Из полемики с Достоевским | страница 10



Говорят, у нас скоро весна будет; говорят, ласточки уже прилетели и мы начнем скоро полною грудью вдыхать свежий, живительный и весенний воздух, от которого только чахоточные умирают, а здоровые крепнут. Гимны весне в стихах и прозе уже слышатся со всех сторон. «Сухо дерево, завтра пятница» или «Дай Бог не сглазить». Очевидно, во всяком случае, что правительство убедилось в неправильности того пути стеснения мысли и слова, на который его увлекли люди, усердные не по разуму. Тем не менее все, пережитое нами в только еще заканчивающийся период тесноты еще слишком свежо, чтобы можно было открыто и без всяких предосторожностей касаться еще не заживших ран. Не могу, кстати, не отметить мимоходом фиаско, претерпенного некоторыми нашими прорицателями, играющими роль черных воронов старинных легенд и сказок. Эти прорицатели прорицали, что как только ослабнет узда, сдерживающая литературу, так вся литература поголовно заговорит языком революции и террора. Узда, очевидно, ослабла, а литература в огромном большинстве только «благодарит, приемлет и нимало вопреки глаголет», обнаруживая в этом направлении, может быть, даже излишнее усердие.
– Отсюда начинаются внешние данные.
Lemma labels_valid_sound fuel additional : ∀ s n,
  0 ≤ n → labels_valid fuel additional s n = true → tail_of additional n s.
Proof.
  induction fuel as [|fuel IH]; intros s n Hn Hv; [done|]. cbn [labels_valid] in Hv.
  destruct s as [|size s]; [done|]. destruct (byte_of size =? 0) eqn:Hz.
  - rewrite byte_eq in Hz by lia. apply bool_decide_eq_true in Hz as ->.
    destruct (_ || _) eqn:Hb in Hv; [done|]. apply orb_false_iff in Hb as [Hb1%Z.ltb_ge Hb2%Z.ltb_ge].
    destruct additional; cbn [negb] in Hv.
    + apply opt_valid_iff in Hv as (sz & Hsz & Hd). exists [], (take 4 s), (Some sz).
      change (concat (encode_label <$> [])) with (@nil ascii). cbn [app dotted]. rewrite <-Hd, take_drop. split_and!; [done|constructor|done| |done|done].
      unfold count in *. rewrite length_take. lia.
    + apply Z.eqb_eq in Hv. exists [], s, None. simpl. rewrite app_nil_r. by split_and!; try constructor.
  - destruct (_ || _) eqn:Hb in Hv; [done|]. apply orb_false_iff in Hb as [Hb1%Z.ltb_ge Hb2%Z.ltb_ge].
    destruct (253 <? _) eqn:Hl; [done|]. pose proof (byte_of_range size) as Hr. apply Z.eqb_neq in Hz.
    apply IH in Hv as (labels & tc & opt & Hs & Hok & Hd & Htc & Ho);
      [|pose proof (separator_range n); lia].
    set (k := Z.to_nat (byte_of size)) in *.
    assert (Hk : count (take k s) = byte_of size) by (unfold count in *; rewrite length_take; lia).
    exists (take k s :: labels), tc, opt. rewrite fmap_cons. cbn [concat dotted]. rewrite Hk.
    split_and!; [|constructor; [unfold label_ok; lia|done]|done..].
    unfold encode_label at 1. rewrite Hk. cbn [app]. f_equal.
    + symmetry. apply byte_of_inj. by rewrite byte_of_u8.
    + rewrite <-app_assoc, <-Hs. by rewrite take_drop.
Qed.

Lemma labels_valid_complete additional labels : ∀ fuel n tc opt,
  let s := concat (encode_label <$> labels) ++ u8 0 :: tc ++ encode_opt opt in
  (length s < fuel)%nat → 0 ≤ n → Forall label_ok labels → dotted n labels ≤ 253 → count tc = 4 →
  match opt with None => additional = false | Some size => additional = true ∧ count size = 2 end →
  labels_valid fuel additional s n = true.
Proof.
  induction labels as [|l labels IH]; intros fuel n tc opt s Hf Hn Hok Hd Htc Ho; unfold s in *; clear s;
    (destruct fuel as [|fuel]; [lia|]); cbn [labels_valid].
  - change (concat (encode_label <$> [])) with (@nil ascii). cbn [app dotted] in *.
    rewrite byte_of_u8 by lia. cbn [Z.eqb]. rewrite (proj2 (Z.ltb_ge _ _)) by lia. cbn [orb].
    assert (Hlen : length tc = 4%nat) by (by apply (count_length tc 4)).
    unfold count at 1. rewrite length_app, (proj2 (Z.ltb_ge _ _)) by lia.
    destruct opt as [size|].
    + destruct Ho as [-> Hs]. cbn [negb]. rewrite drop_app_le, (drop_ge tc) by lia. apply opt_valid_iff. by exists size.
    + subst. cbn [negb encode_opt]. rewrite app_nil_r. by apply Z.eqb_eq.
  - apply Forall_cons in Hok as [Hl Hok]. unfold label_ok in Hl. rewrite fmap_cons. cbn [concat app].
    unfold encode_label at 1. cbn [app dotted] in *. rewrite byte_of_u8 by lia.
    rewrite (proj2 (Z.eqb_neq _ _)) by lia. rewrite <-app_assoc.
    assert (Hle := dotted_le (n + (count l + separator n)) labels).
    pose proof (separator_range n).
    rewrite !(proj2 (Z.ltb_ge _ _)) by (rewrite ?count_app; unfold count in *; rewrite ?length_app; lia). cbn [orb].
    replace (Z.to_nat (count l)) with (length l) by (unfold count; lia). rewrite drop_app_length.
    apply IH; try done; [|lia]. rewrite fmap_cons in Hf. cbn [concat encode_label app length] in Hf.
    rewrite <-app_assoc, !length_app in Hf. rewrite !length_app. simpl in *. rewrite ?length_app in *. lia.
Qed.

(** The packet filter accepts exactly the plain questions: a header with one question
    and no records but an optional OPT, labels of 1 to 63 bytes written out in full with
    a dotted length of at most 253, a type and a class, at most one option-free OPT
    record, and nothing after it.  No compression pointer and no trailing byte passes. *)
Theorem raw_question_valid_exact (bytes : list ascii) :
  raw_question_valid bytes = true ↔ ∃ q, question_ok q ∧ bytes = encode_question q.
Proof.
  split.
  - intros Hv. do 12 (destruct bytes as [|? bytes]; [done|]). cbn [raw_question_valid] in Hv.
    destruct (_ || _) eqn:Hb in Hv; [done|]. rewrite !orb_false_iff, !negb_false_iff in Hb.
    destruct Hb as [[[[_ H4] H5] Hz] H10]. cbn [all_zero forallb] in Hz.
    rewrite !byte_eq in Hz by lia. rewrite !byte_eq in H10 by lia. rewrite byte_eq in H4, H5, Hv by lia.
    rewrite !andb_true_iff, !bool_decide_eq_true in Hz.
    rewrite andb_true_iff, orb_true_iff, !bool_decide_eq_true in H10.
    apply bool_decide_eq_true in H4, H5. destruct H10 as [-> H11]. destruct_and!. subst.
    apply labels_valid_sound in Hv as (labels & tc & opt & -> & Hok & Hd & Htc & Ho); [|lia].
    eexists {| rq_id := [_; _]; rq_flags := [_; _]; rq_labels := labels; rq_type_class := tc; rq_opt := opt |}.
    split; [by split_and!; try done; destruct opt; destruct_and?|].
    unfold encode_question. cbn -[encode_opt encode_label concat u8]. do 11 f_equal.
    destruct opt, H11 as [->| ->]; destruct_and?; done.
  - intros (q & (Hid & Hfl & Htc & Hok & Hd & Ho) & ->). destruct q as [id fl labels tc opt]. cbn in Hid, Hfl, Htc, Hok, Hd, Ho.
    apply (count_length _ 2) in Hid, Hfl. destruct id as [|? [|? [|]]]; try done.
    destruct fl as [|? [|? [|]]]; try done. unfold encode_question. cbn [rq_id rq_flags rq_labels rq_type_class rq_opt app].
    cbn [raw_question_valid all_zero forallb].
    rewrite (proj2 (Z.ltb_ge _ 17)) by (unfold count in *; cbn [length]; rewrite length_app; cbn [length]; rewrite length_app; lia).
    rewrite labels_valid_complete with (opt := opt); try done; [by destruct opt|lia|by destruct opt].
Qed.

(** ** What is answered *)
Section AnswerLemmas.
Context `{IpNetLib, DnsCodec}.

(** The addresses [ips] may be told to who asks [q]: a rule and a zone admit the name,
    the policy the type, and every address has the asked family and passes the boundary,
    or is the gateway's own for the model's name. *)
Definition tellable (w : DnsWorld) (c : CompiledPolicy) (q : Question) (ips : list IpAddr) : Prop :=
  (∃ r, r ∈ c.(cp_policy).(network).(egress) ∧ r.(e_host) = query_name q)
  ∧ allows_dns c (query_name q) q.(q_type) = true ∧ q.(q_class) = CLASS_IN
  ∧ NoDup ips
  ∧ Forall (λ ip, match ip with V4 _ => q.(q_type) = TYPE_A | V6 _ => q.(q_type) = TYPE_AAAA end) ips
  ∧ Forall (λ ip, is_model_host c (query_name q) = true ∧ ip = V4 w.(bind_ip)
                  ∨ is_model_host c (query_name q) = false ∧ check_destination c (query_name q) ip = Ok ()) ips.
(* ===== verification/ArtifactGc.v ===== *)
(** * ArtifactGc: snapshots, object references and the deletion ledger

    [crates/aiec-storage/src/memory_artifact_gc.rs] and the snapshot operations of
    [crates/aiec-storage/src/lib.rs], with [validate_object_key] of
    [object_store.rs].  The ledger records, per object key, its state, the number
    of snapshot rows that name it, and the claim of the worker deleting it.

    A [BTreeMap] keyed by strings is a [gmap] whose keys are visited in the order
    of [sort_strings].  A reference count is a [usize]: the invariant [counted]
    shows that the decrement never goes below zero; overflow of the increment is
    not modelled. *)

From Stdlib Require Import Ascii.
From stdpp Require Import relations.
From S2P Require Import Prelude Lifecycle Events Policy Store.
Import Sandboxes.

(** ** Object keys *)
Definition slash : ascii := "/"%char.

Definition unsafe_component (component : list ascii) : bool :=
  bool_decide (component = []) || bool_decide (component = chars ".")
  || bool_decide (component = chars "..").

Definition validate_object_key (key : string) : result StoreError.t () :=
  bail_if is_empty key || (1024 <? slen key) with StoreError.InvalidObjectKey;
  bail_if bool_decide (head (chars key) = Some slash)
          || bool_decide (last (chars key) = Some slash)
          || any_byte (is_char (ascii_of_nat 92)) key || any_byte is_ascii_control key
    with StoreError.InvalidObjectKey;
  bail_if existsb unsafe_component (split_on slash (chars key)) with StoreError.InvalidObjectKey;
  Ok ().

(** ** Links between rows and objects *)
Definition stored_keys (value : StoredSnapshot) : list (option string) :=
  [Some value.(st_object_key); Some value.(st_manifest_object_key);
   value.(st_memory_object_key); value.(st_disk_object_key); value.(st_workspace_object_key)].

Definition new_artifact (tenant : Uuid) (s : ObjectState) (now : Instant) : MemoryArtifact := {|
  ar_tenant := tenant; ar_state := s; ar_updated_at := now; ar_retry_at := now;
  ar_claim := None; ar_lease_until := None; ar_references := 0 |}.

Definition expired_state (s : ObjectState) : bool :=
  match s with Deleting | Deleted => true | _ => false end.

Definition linkable (objects : gmap string MemoryArtifact) (key : option string)
    : result StoreError.t () :=
  match key with
  | None => Ok ()
  | Some key =>
      let? _ := validate_object_key key in
      match objects !! key with
      | Some o => bail_if expired_state o.(ar_state) with StoreError.Conflict; Ok ()
      | None => Ok ()
      end
  end.

Definition link_object (now : Instant) (tenant : Uuid) (o : option MemoryArtifact)
    : MemoryArtifact :=
  match o with
  | Some o => {|
      ar_tenant := o.(ar_tenant); ar_state := Available; ar_updated_at := now;
      ar_retry_at := o.(ar_retry_at); ar_claim := o.(ar_claim);
      ar_lease_until := o.(ar_lease_until); ar_references := o.(ar_references) + 1 |}
  | None => {|
      ar_tenant := tenant; ar_state := Available; ar_updated_at := now; ar_retry_at := now;
      ar_claim := None; ar_lease_until := None; ar_references := 1 |}
  end.

Definition unlink_object (o : MemoryArtifact) : MemoryArtifact := {|
  ar_tenant := o.(ar_tenant); ar_state := o.(ar_state); ar_updated_at := o.(ar_updated_at);
  ar_retry_at := o.(ar_retry_at); ar_claim := o.(ar_claim);
  ar_lease_until := o.(ar_lease_until); ar_references := o.(ar_references) - 1 |}.

(** The body of a loop over [keys] that skips absent keys and keys already seen. *)
Fixpoint each_distinct (f : string → gmap string MemoryArtifact → gmap string MemoryArtifact)
    (seen keys : list (option string)) (objects : gmap string MemoryArtifact)
    : gmap string MemoryArtifact :=
  match keys with
  | [] => objects
  | key :: keys =>
      each_distinct f (seen ++ [key]) keys
        (match key with
         | Some k => if bool_decide (Some k ∈ seen) then objects else f k objects
         | None => objects
         end)
  end.

Definition link_keys (now : Instant) (tenant : Uuid) (keys : list (option string))
    (objects : gmap string MemoryArtifact) : result StoreError.t (gmap string MemoryArtifact) :=
  let? _ := each (linkable objects) keys in
  Ok (each_distinct (λ k m, <[k := link_object now tenant (m !! k)]> m) [] keys objects).

Definition unlink_keys (keys : list (option string)) (objects : gmap string MemoryArtifact)
    : gmap string MemoryArtifact :=
  each_distinct (λ k m, alter unlink_object k m) [] keys objects.

(** ** Snapshot rows *)
Definition has_row (id : Uuid) (d : MemoryData) : bool :=
  bool_decide (is_Some (d.(snapshots) !! id)) || bool_decide (is_Some (d.(stored_snapshots) !! id)).

Definition put_snapshot (now : Instant) (value : Snapshot) (d : MemoryData) : Op () :=
  commit d (
    bail_if has_row value.(snap_id) d with StoreError.Conflict;
    let? objects := link_keys now value.(snap_tenant_id) [Some value.(snap_object_key)]
                      d.(artifact_objects) in
    Ok (set_snapshots (<[value.(snap_id) := value]> d.(snapshots))
          (set_artifact_objects objects d), ())).

Definition get_snapshot (tenant id : Uuid) (d : MemoryData) : result StoreError.t Snapshot :=
  let? value := ok_or (d.(snapshots) !! id) StoreError.NotFound in
  bail_if negb (value.(snap_tenant_id) =? tenant)%N with StoreError.NotFound;
  Ok value.

Definition snapshot_key (s : Snapshot) : Instant * Uuid := (s.(snap_created_at), s.(snap_id)).

Definition list_snapshots `{HashOrder} (tenant sandbox : Uuid) (limit : Z)
    (after : option PageCursor) (d : MemoryData) : list Snapshot * option PageCursor :=
  listing snapshot_key
    (λ s, (s.(snap_tenant_id) =? tenant)%N && (s.(snap_sandbox_id) =? sandbox)%N)
    limit after (values d.(snapshots)).

Definition delete_snapshot (tenant id : Uuid) (d : MemoryData) : Op () :=
  commit d (
    let is_owned :=
      match d.(stored_snapshots) !! id with
      | Some s => (s.(st_tenant_id) =? tenant)%N | None => false end
      || match d.(snapshots) !! id with
         | Some s => (s.(snap_tenant_id) =? tenant)%N | None => false end in
    bail_if negb is_owned with StoreError.NotFound;
    let basic_key := snap_object_key <$> d.(snapshots) !! id in
    let unlinked :=
      match d.(stored_snapshots) !! id with
      | Some s => stored_keys s
      | None => [basic_key]
      end in
    Ok (set_artifact_objects (unlink_keys unlinked d.(artifact_objects))
          (set_stored_snapshots (delete id d.(stored_snapshots))
             (set_snapshots (delete id d.(snapshots)) d)), ())).

Definition basic_view (value : StoredSnapshot) : Snapshot := {|
  snap_id := value.(st_id); snap_tenant_id := value.(st_tenant_id);
  snap_sandbox_id := value.(st_sandbox_id); snap_object_key := value.(st_object_key);
  snap_size_bytes := value.(st_size_bytes); snap_image_id := value.(st_image_id);
  snap_created_at := value.(st_created_at) |}.

Definition put_stored_snapshot (now : Instant) (value : StoredSnapshot) (d : MemoryData) : Op () :=
  commit d (
    bail_if has_row value.(st_id) d with StoreError.Conflict;
    let? objects := link_keys now value.(st_tenant_id) (stored_keys value)
                      d.(artifact_objects) in
    Ok (set_stored_snapshots (<[value.(st_id) := value]> d.(stored_snapshots))
          (set_snapshots (<[value.(st_id) := basic_view value]> d.(snapshots))
             (set_artifact_objects objects d)), ())).
(* ===== verification/GuardStore.v ===== *)
(** * GuardStore: budgets, incidents, quarantine, proposals and approvals

    [crates/aiec-storage/src/guard.rs] and the tool-approval operations of
    [crates/aiec-storage/src/lib.rs].  [op] lists every operation that writes the
    in-memory store, and [run] performs a sequence of them; the invariants hold of
    every store [run] reaches from the empty one. *)

From Stdlib Require Import Ascii.
From S2P Require Import Prelude Lifecycle Events Policy Store ArtifactGc.
Import Sandboxes.

(** ** Budgets *)
Definition with_usage (b : GuardBudgetState) (hash : string) (requests bytes_in bytes_out : Z)
    (q : bool) : GuardBudgetState := {|
  b_identity := {| gi_sandbox_id := b.(b_identity).(gi_sandbox_id);
                   gi_tenant_id := b.(b_identity).(gi_tenant_id); gi_policy_hash := hash |};
  b_expires_at := b.(b_expires_at); max_model_requests_cap := b.(max_model_requests_cap);
  max_bytes_in := b.(max_bytes_in); max_bytes_out := b.(max_bytes_out);
  model_requests := requests; b_bytes_in := bytes_in; b_bytes_out := bytes_out;
  quarantined := q |}.

Definition set_quarantined (q : bool) (b : GuardBudgetState) : GuardBudgetState :=
  with_usage b b.(b_identity).(gi_policy_hash) b.(model_requests) b.(b_bytes_in) b.(b_bytes_out) q.

Definition initialize (existing : option GuardBudgetState) (state : GuardBudgetState)
    : result StoreError.t GuardBudgetState :=
  match existing with
  | Some e =>
      bail_if negb (e.(b_identity).(gi_sandbox_id) =? state.(b_identity).(gi_sandbox_id))%N
              || negb (e.(b_identity).(gi_tenant_id) =? state.(b_identity).(gi_tenant_id))%N
              || negb (e.(b_expires_at) =? state.(b_expires_at))
              || negb (e.(max_model_requests_cap) =? state.(max_model_requests_cap))
              || negb (e.(max_bytes_in) =? state.(max_bytes_in))
              || negb (e.(max_bytes_out) =? state.(max_bytes_out))
        with StoreError.Conflict;
      Ok (with_usage e state.(b_identity).(gi_policy_hash) e.(model_requests) e.(b_bytes_in)
            e.(b_bytes_out) e.(quarantined))
  | None =>
      bail_if negb (state.(model_requests) =? 0) || negb (state.(b_bytes_in) =? 0)
              || negb (state.(b_bytes_out) =? 0) || state.(quarantined)
        with StoreError.Conflict;
      Ok state
  end.

Definition validate_fence (lease : WorkerLease) (fence : GuardFence) (now : Instant)
    : result StoreError.t () :=
  bail_if negb (lease.(le_id) =? fence.(lease_id))%N
          || negb (bool_decide (lease.(le_status) = "active"%string))
          || (lease.(le_expires_at) <=? now) with StoreError.Conflict;
  bail_if (fence.(generation) <=? 0) || (lease.(le_generation) <? fence.(generation))
    with StoreError.Conflict;
  Ok ().

(** The closure [add] of [reserve]. *)
Definition add (used amount cap : Z) : result StoreError.t Z :=
  match checked_add u64_max used amount with
  | Some next => bail_if cap <? next with StoreError.QuotaExceeded; Ok next
  | None => Err StoreError.QuotaExceeded
  end.

Definition reserve (state : GuardBudgetState) (sandbox : Sandbox) (identity : GuardIdentity)
    (debit : BudgetDebit) (now : Instant) : result StoreError.t GuardBudgetState :=
  bail_if negb (bool_decide (state.(b_identity) = identity)) with StoreError.Conflict;
  bail_if state.(quarantined) with StoreError.Conflict;
  bail_if negb (consumes sandbox.(sb_state)) with StoreError.Conflict;
  bail_if state.(b_expires_at) <=? now with StoreError.QuotaExceeded;
  let? requests := add state.(model_requests) debit.(d_model_requests)
                     state.(max_model_requests_cap) in
  let? bytes_in := add state.(b_bytes_in) debit.(d_bytes_in) state.(max_bytes_in) in
  let? bytes_out := add state.(b_bytes_out) debit.(d_bytes_out) state.(max_bytes_out) in
  Ok (with_usage state state.(b_identity).(gi_policy_hash) requests bytes_in bytes_out
        state.(quarantined)).

Definition expired (state : GuardBudgetState) (now : Instant) : bool :=
  negb state.(quarantined)
  && ((state.(b_expires_at) <=? now)
      || (state.(max_model_requests_cap) <=? state.(model_requests))
      || (state.(max_bytes_in) <=? state.(b_bytes_in))
      || (state.(max_bytes_out) <=? state.(b_bytes_out))).

(** ** Incidents *)
Section Incidents.
Context `{Host}.
(* ===== verification/Quarantine.v ===== *)
(** * Quarantine: the control plane's path from a rule to a contained guest

    [crates/aiec-api/src/guard.rs] and [guard_release.rs]: the observation a watchdog
    polls, the heartbeat, the two requests that quarantine a sandbox and the reaper, the
    stages of a quarantine, the release, and the budget a guarded sandbox starts with.

    A handler is a function on a [World]: the metadata store, a counter of the points at
    which it awaits, and what it has done so far.  Everything outside the control plane is
    an answer that may differ at every such point ([Surroundings]): the clock, fresh
    identifiers, the scheduler, the worker that owns the sandbox, the notifier, the text of
    an error, and the writes other requests make to the store in between.  The store is the
    in-memory one of [GuardStore].  [GuardPolicy::hash] is an argument.  A request and the
    task it spawns, which outlives it, are one sequence of calls. *)

From Stdlib Require Import Ascii.
From S2P Require Import Canaries.
From S2P Require Import Prelude Policy Boundary L7 Text Render Enforcement.
From S2P Require Import Lifecycle Events Store ArtifactGc GuardStore Watchdog Report.
Import Sandboxes.

Definition TELEMETRY_PAGE : Z := 4096.
Definition MAX_INCIDENT_RULES : Z := 16.
Definition REAPER_WINDOW : nat := 64.

(** ** Messages *)
(** The commands these handlers send to the worker. *)
Inductive GuardControlCommand :=
| CObserve (policy_hash : string) (after : Z)
| CHeartbeat (policy_hash : string)
| CCut (policy_hash : string)
| CAppendEvent (policy_hash : string) (event : EventInput)
| CCapturePaused (snapshot_id : string)
| CRelease (policy_hash : string).

Record GuardRuntimeObservation := {
  ro_identity : GuardIdentity; ro_counters : CounterSnapshot; ro_events : list GuardEvent; ro_observed_at : Instant;
  ro_start_sequence : Z; ro_previous_hash : string; ro_sequence : Z; ro_head : string; ro_network_cut : bool }.

Inductive GuardControlResponse :=
| RUnit
| RObservation (o : GuardRuntimeObservation)
| REvent (e : GuardEvent)
| RForensics (snapshot_id : string) (size_bytes : Z)
| RReleased (policy_hash : string)
| RPolicyApplied (proposal_id : Uuid) (previous_policy_hash policy_hash : string) (already_applied : bool).

Record QuarantineRequest := { qr_fence : GuardFence; qr_policy_hash : string; qr_rules : list RuleTrigger }.

Record Principal := { pr_tenant_id : Uuid; pr_key_id : Uuid; pr_scopes : list Scope }.

(** [ApiFailure], by status and code. *)
Module ApiFailure.
Inductive t :=
| BadRequest | Forbidden | NotFound | Conflict | PayloadTooLarge | TooManyRequests | ServiceUnavailable | Transient
| NotImplemented | Backend | Internal | BadGateway
| Panicked (** the task has panicked *).
End ApiFailure.

Definition failure_of (e : CoreError.t) : ApiFailure.t :=
  match e with
  | CoreError.InvalidRequest => ApiFailure.BadRequest
  | CoreError.Forbidden => ApiFailure.Forbidden
  | CoreError.NotFound => ApiFailure.NotFound
  | CoreError.Conflict => ApiFailure.Conflict
  | CoreError.LimitExceeded => ApiFailure.PayloadTooLarge
  | CoreError.QuotaExceeded => ApiFailure.TooManyRequests
  | CoreError.Unavailable => ApiFailure.ServiceUnavailable
  | CoreError.Transient => ApiFailure.Transient
  | CoreError.Unsupported => ApiFailure.NotImplemented
  | CoreError.Backend => ApiFailure.Backend
  | CoreError.Io => ApiFailure.Internal
  end.

#[global] Instance Scope_eq_dec : EqDecision Scope.
Proof. solve_decision. Defined.

Definition authorize (p : Principal) (required : Scope) : result CoreError.t () :=
  if bool_decide (Admin ∈ p.(pr_scopes)) || bool_decide (required ∈ p.(pr_scopes)) then Ok () else Err CoreError.Forbidden.

(** [GuardPolicy::hash]: SHA-256 of the canonical JSON. *)
Class PolicyDigest := policy_digest : GuardPolicy → result GuardError.t string.

(** ** The surroundings *)
Record Surroundings := {
  now_at : nat → Instant;
  id_at : nat → Uuid;
  text_at : nat → string;
  fence_at : nat → result CoreError.t GuardFence;
  runtime_at : nat → result CoreError.t ();
  worker_at : nat → GuardFence → GuardControlCommand → result CoreError.t GuardControlResponse;
  others_at : nat → list op;
  notifier_at : nat → option (result GuardError.t bool) (** delivered? *) }.

(** What a handler does: commands to the worker and writes to the store, with their outcome. *)
Inductive Act :=
| Sent (c : GuardControlCommand)
| Marked (ok : bool)
| Recorded (ok : bool)
| Reopened (ok : bool).

Record World := { tick : nat; data : MemoryData; acts : list Act }.

Definition M (A : Type) : Type := World → World * A.
#[global] Instance M_ret : MRet M := λ A a w, (w, a).
#[global] Instance M_bind : MBind M := λ A B k m w, let '(w', a) := m w in k a w'.
Definition andThen {A B} (m : M (result ApiFailure.t A)) (k : A → M (result ApiFailure.t B)) : M (result ApiFailure.t B) :=
  r ← m; match r with Ok a => k a | Err e => mret (Err e) end.
Notation "'let!' x := m 'in' k" := (andThen m (λ x, k)) (at level 200, x pattern, m at level 100, k at level 200).

Definition fail {A} (e : ApiFailure.t) : M (result ApiFailure.t A) := mret (Err e).
Definition done_ {A} (a : A) : M (result ApiFailure.t A) := mret (Ok a).
Definition lift {A} (r : result ApiFailure.t A) : M (result ApiFailure.t A) := mret r.

Section Handlers.
Context `{Host, HashOrder, PolicyDigest}.
Variable env : Surroundings.

(** ** Awaiting *)
(** The store as this point finds it, after the writes of other requests. *)
Definition found (w : World) : MemoryData := run (env.(others_at) w.(tick)) w.(data).

Definition access {A} (note : bool → list Act) (f : Instant → Instant → MemoryData → Op A) : M (result ApiFailure.t A) := λ w,
  let '(d, r) := f (env.(now_at) w.(tick)) (env.(now_at) (S w.(tick))) (found w) in
  ({| tick := S (S w.(tick)); data := d; acts := w.(acts) ++ note (is_ok r) |}, map_err (failure_of ∘ core_error) r).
Как бы то ни было, но для дальнейшего развития начатой беседы я склонен остановить внимание читателя на одном безобидном литературно-житейском эпизоде, который в свое время прошел почти незамеченным, хотя представляет величайший интерес. Я вовсе не думаю преувеличивать значение этого эпизода; не думаю утверждать, что он послужил началом чего-нибудь крупного и решительного. Но нечто крупное в нашем душевном настроении произошло как раз около того же времени, когда означенный эпизод объявился, и произошло вдобавок по тем самым мотивам, которые тем эпизодом рисуются очень ярко.

В январе 1878 года в газете «Русское обозрение» (No№ 3 и 4) было напечатано «письмо к редактору» бывшего губернского прокурора оренбургской судебной палаты г. Павлова-Сильванского. Признаюсь, я и теперь не могу без волнения читать эту скорбную исповедь, да и желал бы даже посмотреть на человека, способного читать ее без волнения: это был бы любопытнейший психологический феномен с веревками вместо нервов.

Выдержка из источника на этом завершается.